The Set-Up [This novel was first published in Greek as To Kolpo (which literally means ‘The Trick’) by Elikia Books, Melbourne, 1987. This publication was a literary event as it attracted unusual publicity from the mass media of Australia and Greece. To complete the writing of this novel, the author received a General Writing Grant from the Literature Board of the Australia Council in 1984. The English translation of this novel will be published in Australia in 1990.], a novel, is John Vasilakakos’ seventh work of fiction, since 1973, and number four among his recent literary output which has migration aspects as its thematic core. [John Vasilakakos’ other works to date are: Adumbrations of the World (short stories, Petranis Press, Melbourne, 1973), The Shipwreck of the S.O.S. (novel, Serios, Athens, 1974), The Identity (play, Gutenberg, Athens, 1982), According to St. John (novel, Gutenberg, Athens, 1985), Psychology of a Greek Migrant (prose, Gutenberg, Athens, 1985), Profile of Tyranny (prose, published in the same volume of the English translation of The Shipwreck of the S.O.S. by Dezsery Publications, Adelaide, 1985), Attention: Fragile! (play, staged in Melbourne in 1985, unpublished). As well as the above works, John Vasilakakos has also published a collection of essays entitled Studies in Modern Greek Literature (criticism, Gutenberg, Athens, 1980) and numerous articles on literary, translating and cultural issues in Australia, America and Greece.] It is not by accident that John Vasilakakos, a noted and prolific writer of the Greek-speaking world, living in Australia for some time now (and established as a writer mainly after his first play The Identity, first staged in Melbourne in 1980 and published in Athens in 1982 by ‘Gutenberg’, became a theatrical and publishing success and was acclaimed by critics as ‘a classical work of migrant literature’), [Of the numerous reviews published on The Identity, the most important are those of Con Castan, AUMLA, No. 59, 1983, pgs 16-18 and Australasian Drama Studies, No. 10, 1987, C. Yiamiadakis, Antipodes, Vol. 9, No. 14, 1982, pgs 27-28, P. Bien, Manual to The Identity, Melbourne, 1988, Tachydromos, Athens, 22 October 1981, The Greek Times, Melbourne, 30 April 1981, and S. Walls, The Weekend Australian, 18 December 1982.] deals with issues arising out of the migration experience.

His latest novel, The Set-Up is the most recent and greatest achievement of this fruitful and remarkable literary career. [When an excerpt of The Set-Up was included in the bilingual (English-Greek) edition of Reflections - Selected Works from Greek-Australian Literature, Elikia Books, Melbourne, 1988, it was highly acclaimed in The Herald (‘Exiles in Residence’, by K. Kizilos, 22 July 1988), The Sydney Morning Herald (‘A Sunbaked Heritage’, by D. Johnson, 3 September 1988) and other newspapers and periodicals. (See also B. Farmer’s review ‘The ABA of Greek Literature’ in The Age, 8 October 1988).]

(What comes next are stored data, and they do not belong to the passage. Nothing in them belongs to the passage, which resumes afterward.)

(* ===== verification/Sha.v ===== *)
(** * SHA-1: libmincrypt/sha.c

    The functions of sha.c, the FIPS 180-4 definition of SHA-1, and the
    refinement of the first to the second. *)
From S2P Require Import Prelude Hash.

Definition SHA_DIGEST_SIZE : nat := 20.

(** [#define rol(bits, value) (((value) << (bits)) | ((value) >> (32 - (bits))))] *)
Definition rol (bits value : Z) : Z := u32 (value << bits) .| (value >> (32 - bits)).

(** The first loop of SHA1_Transform: [W[t]] from [ctx->buf], big endian. *)
Definition SHA1_load (p : list Z) (W : list Z) : list Z :=
  for_ 0 16 (fun t W =>
    <[t := be_word (p !!! (4 * t)%nat) (p !!! (4 * t + 1)%nat)
                   (p !!! (4 * t + 2)%nat) (p !!! (4 * t + 3)%nat)]> W) W.

(** The second loop: the message schedule. *)
Definition SHA1_schedule (W : list Z) : list Z :=
  for_ 16 64 (fun t W =>
    <[t := rol 1 (W !!! (t-3)%nat .^ W !!! (t-8)%nat .^ W !!! (t-14)%nat .^ W !!! (t-16)%nat)]> W) W.

(** The working variables [A, B, C, D, E]. *)
Definition vars5 : Type := Z * Z * Z * Z * Z.

(** One iteration of the third loop. *)
Definition SHA1_round (W : list Z) (t : nat) (v : vars5) : vars5 :=
  let '(A, B, C, D, E) := v in
  let tmp := u32 (rol 5 A + E + W !!! t) in
  let tmp :=
    if (t <? 20)%nat then u32 (tmp + ((D .^ (B .& (C .^ D))) + 0x5A827999))
    else if (t <? 40)%nat then u32 (tmp + ((B .^ C .^ D) + 0x6ED9EBA1))
    else if (t <? 60)%nat then u32 (tmp + (((B .& C) .| (D .& (B .| C))) + 0x8F1BBCDC))
    else u32 (tmp + ((B .^ C .^ D) + 0xCA62C1D6)) in
  (tmp, A, rol 30 B, C, D).

Definition SHA1_Transform (ctx : HASH_CTX) : HASH_CTX :=
  let W := SHA1_schedule (SHA1_load (buf ctx) (replicate 80 0)) in
  let s := state ctx in
  let '(A, B, C, D, E) :=
    for_ 0 80 (SHA1_round W) (s !!! 0%nat, s !!! 1%nat, s !!! 2%nat, s !!! 3%nat, s !!! 4%nat) in
  let ctx := set_state 0 (u32 (state ctx !!! 0%nat + A)) ctx in
  let ctx := set_state 1 (u32 (state ctx !!! 1%nat + B)) ctx in
  let ctx := set_state 2 (u32 (state ctx !!! 2%nat + C)) ctx in
  let ctx := set_state 3 (u32 (state ctx !!! 3%nat + D)) ctx in
  set_state 4 (u32 (state ctx !!! 4%nat + E)) ctx.

Definition SHA_init (ctx : HASH_CTX) : HASH_CTX :=
  let ctx := set_f SHA_VTAB ctx in
  let ctx := set_state 0 0x67452301 ctx in
  let ctx := set_state 1 0xEFCDAB89 ctx in
  let ctx := set_state 2 0x98BADCFE ctx in
  let ctx := set_state 3 0x10325476 ctx in
  let ctx := set_state 4 0xC3D2E1F0 ctx in
  set_count 0 ctx.

Definition SHA_update (ctx : HASH_CTX) (data : list Z) : HASH_CTX :=
  hash_update SHA1_Transform ctx data.

(** The returned pointer is [ctx->buf], whose first 20 bytes are the digest. *)
Definition SHA_final (ctx : HASH_CTX) : HASH_CTX := hash_final SHA1_Transform 5 ctx.

(** [ctx] is the uninitialised local variable of the C function. *)
Definition SHA_hash (ctx : HASH_CTX) (data : list Z) : list Z :=
  let ctx := SHA_init ctx in
  let ctx := SHA_update ctx data in
  take SHA_DIGEST_SIZE (buf (SHA_final ctx)).

(** * Specification: FIPS 180-4, sections 4.1.1, 4.2.1, 5.3.1 and 6.1.2 *)
Module Sha1Spec.
Definition ROTL (n x : Z) : Z := (x * 2 ^ n) mod 2 ^ 32 + x / 2 ^ (32 - n).
Definition NOT (x : Z) : Z := 2 ^ 32 - 1 - x.
Definition Ch (x y z : Z) : Z := (x .& y) .^ (NOT x .& z).
Definition Parity (x y z : Z) : Z := x .^ y .^ z.
Definition Maj (x y z : Z) : Z := (x .& y) .^ (x .& z) .^ (y .& z).

Definition ft (t : nat) : Z -> Z -> Z -> Z :=
  if (t <=? 19)%nat then Ch else if (t <=? 39)%nat then Parity
  else if (t <=? 59)%nat then Maj else Parity.
Definition Kt (t : nat) : Z :=
  if (t <=? 19)%nat then 0x5a827999 else if (t <=? 39)%nat then 0x6ed9eba1
  else if (t <=? 59)%nat then 0x8f1bbcdc else 0xca62c1d6.

(** The message block as sixteen words, extended to eighty. *)
Definition words_of (M : list Z) : list Z :=
  map (fun t => be_eval 8 (take 4 (drop (4 * t) M))) (seq 0 16).
Definition Wt (t : nat) (W : list Z) : Z :=
  ROTL 1 (W !!! (t-3)%nat .^ W !!! (t-8)%nat .^ W !!! (t-14)%nat .^ W !!! (t-16)%nat).
Definition schedule (M : list Z) : list Z := extend Wt 64 (words_of M).

Definition step (W : list Z) (t : nat) (v : vars5) : vars5 :=
  let '(a, b, c, d, e) := v in
  ((ROTL 5 a + ft t b c d + e + Kt t + W !!! t) mod 2 ^ 32, a, ROTL 30 b, c, d).

Definition compress (H M : list Z) : list Z :=
  match H with
  | [h0; h1; h2; h3; h4] =>
      let '(a, b, c, d, e) := for_ 0 80 (step (schedule M)) (h0, h1, h2, h3, h4) in
      [(h0 + a) mod 2 ^ 32; (h1 + b) mod 2 ^ 32; (h2 + c) mod 2 ^ 32;
       (h3 + d) mod 2 ^ 32; (h4 + e) mod 2 ^ 32]
  | _ => H
  end.

Definition H0 : list Z := [0x67452301; 0xefcdab89; 0x98badcfe; 0x10325476; 0xc3d2e1f0].

Definition SHA1 (m : list Z) : list Z := hash_spec compress H0 m.
End Sha1Spec.

(** * Refinement *)

Lemma rol_ROTL n x : 0 <= n <= 32 -> is_word 32 x -> rol n x = Sha1Spec.ROTL n x.
Proof.
  intros Hn Hx. unfold rol, Sha1Spec.ROTL. set (k := 32 - n).
  assert (2 ^ 32 = 2 ^ k * 2 ^ n) as E32 by (rewrite <- Z.pow_add_r by lia; f_equal; lia).
  assert (0 < 2 ^ k) by (apply Z.pow_pos_nonneg; lia).
  assert (0 < 2 ^ n) by (apply Z.pow_pos_nonneg; lia).
  assert (is_word n (x >> k)) as Hr.
  { rewrite Z.shiftr_div_pow2 by lia. destruct Hx as [Hx0 Hx]. split; [by apply Z.div_pos|].
    apply Z.div_lt_upper_bound; [done|]. lia. }
  assert ((x * 2 ^ n) mod 2 ^ 32 = (x mod 2 ^ k) * 2 ^ n) as E
    by (rewrite E32; apply Z.mul_mod_distr_r; lia).
  rewrite u32_mod, Z.shiftl_mul_pow2, E by lia.
  rewrite <- (Z.shiftl_mul_pow2 (x mod 2 ^ k)), Z.lor_comm, lor_add by (lia || done).
  rewrite Z.shiftr_div_pow2, Z.shiftl_mul_pow2 by lia. lia.
Qed.

Lemma rol_range n x : 0 <= n <= 32 -> is_word 32 x -> is_word 32 (rol n x).
Proof. intros. unfold rol. auto with words lia. Qed.

Lemma NOT_testbit x i :
  is_word 32 x -> 0 <= i -> Z.testbit (Sha1Spec.NOT x) i = (i <? 32) && negb (Z.testbit x i).
Proof.
  intros Hx Hi. unfold Sha1Spec.NOT. change (2 ^ 32 - 1) with (Z.ones 32).
  rewrite Z.sub_nocarry_ldiff.
  - rewrite Z.ldiff_spec, Z.testbit_ones_nonneg by lia. done.
  - apply Z.bits_inj'. intros j Hj. rewrite Z.ldiff_spec, Z.bits_0, Z.testbit_ones_nonneg by lia.
    destruct (Z.ltb_spec j 32); [by rewrite andb_false_r|].
    by rewrite (is_word_testbit 32 x).
Qed.

Lemma ch_eq b c d :
  is_word 32 b -> is_word 32 c -> is_word 32 d -> d .^ (b .& (c .^ d)) = Sha1Spec.Ch b c d.
Proof.
  intros Hb Hc Hd. apply Z.bits_inj'. intros i Hi. unfold Sha1Spec.Ch.
  rewrite !Z.lxor_spec, !Z.land_spec, Z.lxor_spec, NOT_testbit by done.
  destruct (Z.ltb_spec i 32).
  - by destruct (Z.testbit b i), (Z.testbit c i), (Z.testbit d i).
  - by rewrite (is_word_testbit 32 b), (is_word_testbit 32 d).
Qed.

Lemma maj_eq b c d : (b .& c) .| (d .& (b .| c)) = Sha1Spec.Maj b c d.
Proof.
  apply Z.bits_inj'. intros i Hi. unfold Sha1Spec.Maj.
  rewrite !Z.lxor_spec, !Z.lor_spec, !Z.land_spec, Z.lor_spec.
  by destruct (Z.testbit b i), (Z.testbit c i), (Z.testbit d i).
Qed.

Definition vars5_ok (v : vars5) : Prop :=
  let '(a, b, c, d, e) := v in
  is_word 32 a /\ is_word 32 b /\ is_word 32 c /\ is_word 32 d /\ is_word 32 e.

Lemma SHA1_round_eq W t v :
  words 32 W -> vars5_ok v -> SHA1_round W t v = Sha1Spec.step W t v.
Proof.
  intros HW. destruct v as [[[[a b] c] d] e]. intros (Ha & Hb & Hc & Hd & He).
  unfold SHA1_round, Sha1Spec.step, Sha1Spec.ft, Sha1Spec.Kt.
  rewrite !rol_ROTL, ch_eq, maj_eq by (lia || done).
  assert (forall k, (t <=? k)%nat = (t <? S k)%nat) as Hle by done.
  rewrite !Hle.
  destruct (t <? 20)%nat, (t <? 40)%nat, (t <? 60)%nat;
    autorewrite with pull_words; rewrite u32_mod; unfold Sha1Spec.Parity;
    match goal with |- (?x mod _, _, _, _, _) = (?y mod _, _, _, _, _) =>
      by replace x with y by lia end.
Qed.

Lemma SHA1_round_ok W t v : vars5_ok v -> vars5_ok (SHA1_round W t v).
Proof.
  destruct v as [[[[a b] c] d] e]. intros (Ha & Hb & Hc & Hd & He). unfold SHA1_round.
  repeat split; try (by apply Ha || by apply Hb || by apply Hc || by apply Hd);
    try (apply rol_range; [lia | done]);
    repeat case_match; apply u32_range.
Qed.

(** The array after the first two loops is the FIPS message schedule. *)
Lemma SHA1_load_eq p k :
  length p = 64%nat -> words 8 p ->
  SHA1_load p (replicate (16 + k) 0) = Sha1Spec.words_of p ++ replicate k 0.
Proof.
  intros Hlen Hp. unfold SHA1_load.
  rewrite (fill_map (fun t => be_word (p !!! (4 * t)%nat) (p !!! (4 * t + 1)%nat)
                                      (p !!! (4 * t + 2)%nat) (p !!! (4 * t + 3)%nat)) 16 k).
  rewrite be_word_array by (done || lia). done.
Qed.

Lemma words_of_words p : words 8 p -> words 32 (Sha1Spec.words_of p).
Proof.
  intros Hp. apply Forall_map, Forall_forall. intros t _. unfold be_eval.
  pose proof (le_eval_bound 8 (rev (take 4 (drop (4 * t) p))) ltac:(lia)) as [? H].
  { by apply Forall_rev, Forall_take, Forall_drop. }
  split; [done|]. eapply Z.lt_le_trans; [exact H|].
  rewrite length_rev, length_take. apply Z.pow_le_mono_r; lia.
Qed.

Lemma SHA1_schedule_eq p :
  length p = 64%nat -> words 8 p ->
  SHA1_schedule (SHA1_load p (replicate 80 0)) = Sha1Spec.schedule p.
Proof.
  intros Hlen Hp. change (replicate 80 0) with (replicate (16 + 64) 0).
  rewrite SHA1_load_eq by done. unfold SHA1_schedule, Sha1Spec.schedule.
  pose (g := fun (t : nat) (W : list Z) =>
    rol 1 (W !!! (t-3)%nat .^ W !!! (t-8)%nat .^ W !!! (t-14)%nat .^ W !!! (t-16)%nat)).
  assert (length (Sha1Spec.words_of p) = 16%nat) as Hl16 by done.
  pose proof (fill_spec g 64 (Sha1Spec.words_of p) 0 0) as E.
  rewrite Hl16, app_nil_r in E. etransitivity; [apply E|].
  { intros l r Hl. unfold g. by rewrite !lookup_total_app_l by lia. }
  apply (extend_ext (Forall (is_word 32))); [by apply words_of_words|].
  intros l Hl _. assert (forall i, is_word 32 (l !!! i)) as Hi by (by intros; apply words_lookup_total).
  split.
  - apply rol_ROTL; [lia|]. auto with words lia.
  - apply words_app; [done|]. repeat constructor; apply rol_range; auto with words lia.
Qed.

Lemma SHA1_rounds_eq W v n :
  words 32 W -> vars5_ok v ->
  for_ 0 n (SHA1_round W) v = for_ 0 n (Sha1Spec.step W) v
  /\ vars5_ok (for_ 0 n (SHA1_round W) v).
Proof.
  intros HW Hv. induction n as [|n [IH1 IH2]]; [done|].
  rewrite !for_last, <- IH1, <- SHA1_round_eq by done. split; [done|].
  by apply SHA1_round_ok.
Qed.

#[export] Instance sha1_transform : BlockTransform 5 SHA1_Transform Sha1Spec.compress.
Proof.
  split; [ | | | | | | lia]; intros c;
    try (unfold SHA1_Transform; destruct (for_ 0 80 _ _) as [[[[? ?] ?] ?] ?]; try done;
         cbn [state set_state]; rewrite ?length_insert; auto 10 with words; done).
  intros [Hbuf Hbytes Hst Hwords].
  assert (words 32 (Sha1Spec.schedule (buf c))) as HW.
  { rewrite <- SHA1_schedule_eq by done. unfold SHA1_schedule.
    apply (for_inv (fun _ W => words 32 W)).
    - unfold SHA1_load. apply (for_inv (fun _ W => words 32 W)).
      + by apply Forall_replicate.
      + intros i W _ HW. apply words_insert; [done|]. apply u32_range.
    - intros i W _ HW. apply words_insert; [done|].
      assert (forall i, is_word 32 (W !!! i)) by (intros; by apply words_lookup_total).
      apply rol_range; auto with words lia. }
  destruct (state c) as [|s0 [|s1 [|s2 [|s3 [|s4 [|s5 [|s6 [|s7 [|]]]]]]]]] eqn:Es; try discriminate Hst.
  inv_words.
  unfold SHA1_Transform, Sha1Spec.compress. rewrite Es, SHA1_schedule_eq by done. cbn [take].
  destruct (SHA1_rounds_eq (Sha1Spec.schedule (buf c)) (s0, s1, s2, s3, s4) 80 HW) as [E _]; [done|].
  cbn [lookup_total list_lookup_total]. rewrite E. clear E.
  destruct (for_ 0 80 _ _) as [[[[a b] cc] d] e].
  cbn [set_state state]. rewrite Es. cbn [lookup_total list_lookup_total insert list_insert take].
  by rewrite !u32_mod.
Qed.

Lemma SHA_init_holds c : ctx_ok c -> holds (n := 5) (compress := Sha1Spec.compress) Sha1Spec.H0 (SHA_init c) [].
Proof.
  intros [Hbuf Hbytes Hst Hwords Hcount].
  destruct (state c) as [|s0 [|s1 [|s2 [|s3 [|s4 [|s5 [|s6 [|s7 [|]]]]]]]]] eqn:Es; try discriminate Hst.
  unfold SHA_init. split; [|done]. split; [|by cbn; rewrite Es|done].
  split; cbn; rewrite ?Es; try done. cbn. inv_words.
  repeat (apply Forall_cons_2; [done || (unfold is_word; lia)|]). done.
Qed.

Lemma SHA_updates_hold chunks c m :
  holds (n := 5) (compress := Sha1Spec.compress) Sha1Spec.H0 c m -> Forall (Forall (is_word 8)) chunks ->
  holds (n := 5) (compress := Sha1Spec.compress) Sha1Spec.H0 (fold_left SHA_update chunks c) (m ++ concat chunks).
Proof.
  intros H Hb. revert c m H. induction Hb as [|d chunks Hd Hb IH]; intros c m H; cbn [fold_left concat].
  - by rewrite app_nil_r.
  - rewrite app_assoc. apply IH. by apply hash_update_holds.
Qed.

(** C2.  Streaming SHA-1 is SHA-1: whatever was in the context before
    [SHA_init], and however the message is cut into [SHA_update] calls, the
    first twenty bytes of [ctx->buf] after [SHA_final] are the FIPS 180-4
    SHA-1 digest of the concatenated message. *)
Theorem SHA_stream_correct ctx chunks :
  ctx_ok ctx -> Forall (Forall (is_word 8)) chunks ->
  take SHA_DIGEST_SIZE (buf (SHA_final (fold_left SHA_update chunks (SHA_init ctx))))
  = Sha1Spec.SHA1 (concat chunks).
Proof.
  intros Hok Hb. pose proof (SHA_updates_hold chunks _ [] (SHA_init_holds ctx Hok) Hb) as H.
  exact (hash_final_holds Sha1Spec.H0 _ _ H).
Qed.

(** An all-zero context, for the concrete runs. *)
Definition zero_ctx : HASH_CTX :=
  {| f := SHA_VTAB; count := 0; buf := replicate 64 0; state := replicate 8 0 |}.

Lemma zero_ctx_ok : ctx_ok zero_ctx.
Proof. split; try done; by apply Forall_replicate. Qed.

Lemma SHA_hash_spec ctx data :
  ctx_ok ctx -> Forall (is_word 8) data -> SHA_hash ctx data = Sha1Spec.SHA1 data.
Proof.
  intros Hok Hd. pose proof (SHA_updates_hold [data] _ [] (SHA_init_holds ctx Hok)) as H.
  cbn [fold_left concat app] in H. rewrite app_nil_r in H.
  exact (hash_final_holds Sha1Spec.H0 _ _ (H ltac:(by constructor))).
Qed.

Lemma SHA_stream_correct_witness :
  take SHA_DIGEST_SIZE (buf (SHA_final (fold_left SHA_update [[0x61]; [0x62; 0x63]] (SHA_init zero_ctx))))
    = Sha1Spec.SHA1 [0x61; 0x62; 0x63]
  /\ Sha1Spec.SHA1 [0x61; 0x62; 0x63]
    = [0xa9; 0x99; 0x3e; 0x36; 0x47; 0x06; 0x81; 0x6a; 0xba; 0x3e;
       0x25; 0x71; 0x78; 0x50; 0xc2; 0x6c; 0x9c; 0xd0; 0xd8; 0x9d].
Proof.
  split; [|vm_compute; reflexivity].
  apply (SHA_stream_correct zero_ctx [[0x61]; [0x62; 0x63]]).
  - exact zero_ctx_ok.
  - repeat constructor; unfold is_word; lia.
Defined.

The story of The Set-Up revolves around the life and adventures of Lakis, a Greek migrant in Australia, who is the protagonist of the story, and has been inspired by an earlier, actual event in Australia, the well-known ‘Social Security Conspiracy Case’ or ‘The Greek Prosecutions Scandal’. [See The Age, 19, 20 and 21 July 1982.] After great hardships, Lakis, who has lived alone for the last four years and has become a nervous wreck, succeeds in obtaining an invalid pension. His psychiatrist advises him to return to Greece and be reunited with his family, which has left Australia and is now awaiting him. With the approval of his invalid pension, Lakis prepares to return to his home country. But before he can leave, he is arrested in his psychiatrist’s rooms on conspiracy charges. He is accused of being a member of the ‘Kolpo’, an allegedly Mafia-style gang which, using unorthodox means (bribes, false certificates and fraud) attempts to cheat financially the Australian Department of Social Security. This is the first ‘Kolpo’, that of the supposed defrauders. The Government, believing it can dismantle the network of the ‘Kolpo’ and save millions of dollars in pensions and allowances, unleashes a relentless prosecution against the Greeks it considers under suspicion by implementing at the same time a ‘Kolpo’ of its own, in order to fight that of the opponent. It assigns to a Greek agent the role of pretending to be in the same plight with Lakis, in order to pump Lakis during the time they are held in the same psychiatric ward and are watched through electronic devices. Eventually despite all the devices the mighty government machinery employs, it fails to locate the evidence it seeks and is forced to fabricate it. Lakis is questioned mercilessly and put in a psychiatric hospital where he is subjected to the trial of a relentless war of nerves. Finally he escapes. Realizing, however, that all links are broken and that the return to his homeland is no longer possible, he chooses to commit suicide by inhaling insecticide, as a protest and as the only way of escaping from his hell.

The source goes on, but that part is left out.